--- Study material Enclosed Below ---

(** * A shallow embedding of [bytebuffer::Buffer] (src/src/lib.rs)

    The buffer is the record of its two cursors and its storage vector.
    Every method taking [&mut self] is a computation in a small state monad
    over [Buffer] whose failures are Rust panics.  A panic keeps the buffer
    state reached at the panicking instruction, because that state is what
    the caller sees when it catches the unwinding.

    [usize] values are naturals.  Under the data-model invariant
    [read_index <= write_index <= data.len()], no [usize] subtraction
    of the source underflows.  Outside the invariant the model truncates
    where a debug build of the source panics.  Additions are not bounded
    by [usize::MAX]: a statement that a call with a caller-chosen size
    returns assumes, through [fits_vec], that the sizes it computes stay
    within the largest length of a [Vec<u8>], so that no [usize] addition
    of the source overflows and no [resize] exceeds that length.
    Allocation is assumed to succeed. *)

From Stdlib Require Import List Arith Lia ZArith Bool.
From Stdlib Require Import Strings.Byte.
Import ListNotations.

(** ** Bytes and byte vectors *)

(** [x as u8]: the low eight bits of an integer. *)
Definition byte_of_Z (z : Z) : byte :=
  match Byte.of_N (Z.to_N (z mod 256)) with
  | Some b => b
  | None => x00
  end.

Definition Z_of_byte (b : byte) : Z := Z.of_N (Byte.to_N b).

(** [vec![0u8; n]] *)
Definition zeros (n : nat) : list byte := repeat x00 n.

(** [v.resize(n, 0u8)]: truncates or pads with zeros. *)
Definition resize (n : nat) (v : list byte) : list byte :=
  if n <=? length v then firstn n v else v ++ zeros (n - length v).

(** The [len] bytes starting at offset [i]. *)
Definition slice (v : list byte) (i len : nat) : list byte :=
  firstn len (skipn i v).

(** [ptr::copy(src, &mut v[i], src.len())]: overwrite [src.len()] bytes
    from offset [i]. *)
Definition write_at (v : list byte) (i : nat) (src : list byte) : list byte :=
  firstn i v ++ src ++ skipn (i + length src) v.

(** ** The [Buffer] struct *)

Record Buffer := mkBuffer {
  read_index : nat;
  write_index : nat;
  data : list byte;
}.

(** [pub const PREPEND: usize = 8;] *)
Definition PREPEND : nat := 8.
(** [pub const INITIAL: usize = 1024;] *)
Definition INITIAL : nat := 1024.

Definition set_read_index (r : nat) (b : Buffer) : Buffer :=
  mkBuffer r (write_index b) (data b).
Definition set_write_index (w : nat) (b : Buffer) : Buffer :=
  mkBuffer (read_index b) w (data b).
Definition set_data (d : list byte) (b : Buffer) : Buffer :=
  mkBuffer (read_index b) (write_index b) d.

(** [Buffer::new] *)
Definition new (initial : option nat) : Buffer :=
  let size := match initial with Some sz => sz | None => INITIAL end in
  mkBuffer PREPEND PREPEND (zeros (PREPEND + size)).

--- End of Enclosed Study material ---

Starting at the line that contains "(** [x as u8]: the" and stopping after the line that contains "(** [pub const PREPEND: usize = 8;] *)", write out every line exactly as it appears above, and no other line.

*Answer*:
(** [x as u8]: the low eight bits of an integer. *)
Definition byte_of_Z (z : Z) : byte :=
  match Byte.of_N (Z.to_N (z mod 256)) with
  | Some b => b
  | None => x00
  end.

Definition Z_of_byte (b : byte) : Z := Z.of_N (Byte.to_N b).

(** [vec![0u8; n]] *)
Definition zeros (n : nat) : list byte := repeat x00 n.

(** [v.resize(n, 0u8)]: truncates or pads with zeros. *)
Definition resize (n : nat) (v : list byte) : list byte :=
  if n <=? length v then firstn n v else v ++ zeros (n - length v).

(** The [len] bytes starting at offset [i]. *)
Definition slice (v : list byte) (i len : nat) : list byte :=
  firstn len (skipn i v).

(** [ptr::copy(src, &mut v[i], src.len())]: overwrite [src.len()] bytes
    from offset [i]. *)
Definition write_at (v : list byte) (i : nat) (src : list byte) : list byte :=
  firstn i v ++ src ++ skipn (i + length src) v.

(** ** The [Buffer] struct *)

Record Buffer := mkBuffer {
  read_index : nat;
  write_index : nat;
  data : list byte;
}.

(** [pub const PREPEND: usize = 8;] *)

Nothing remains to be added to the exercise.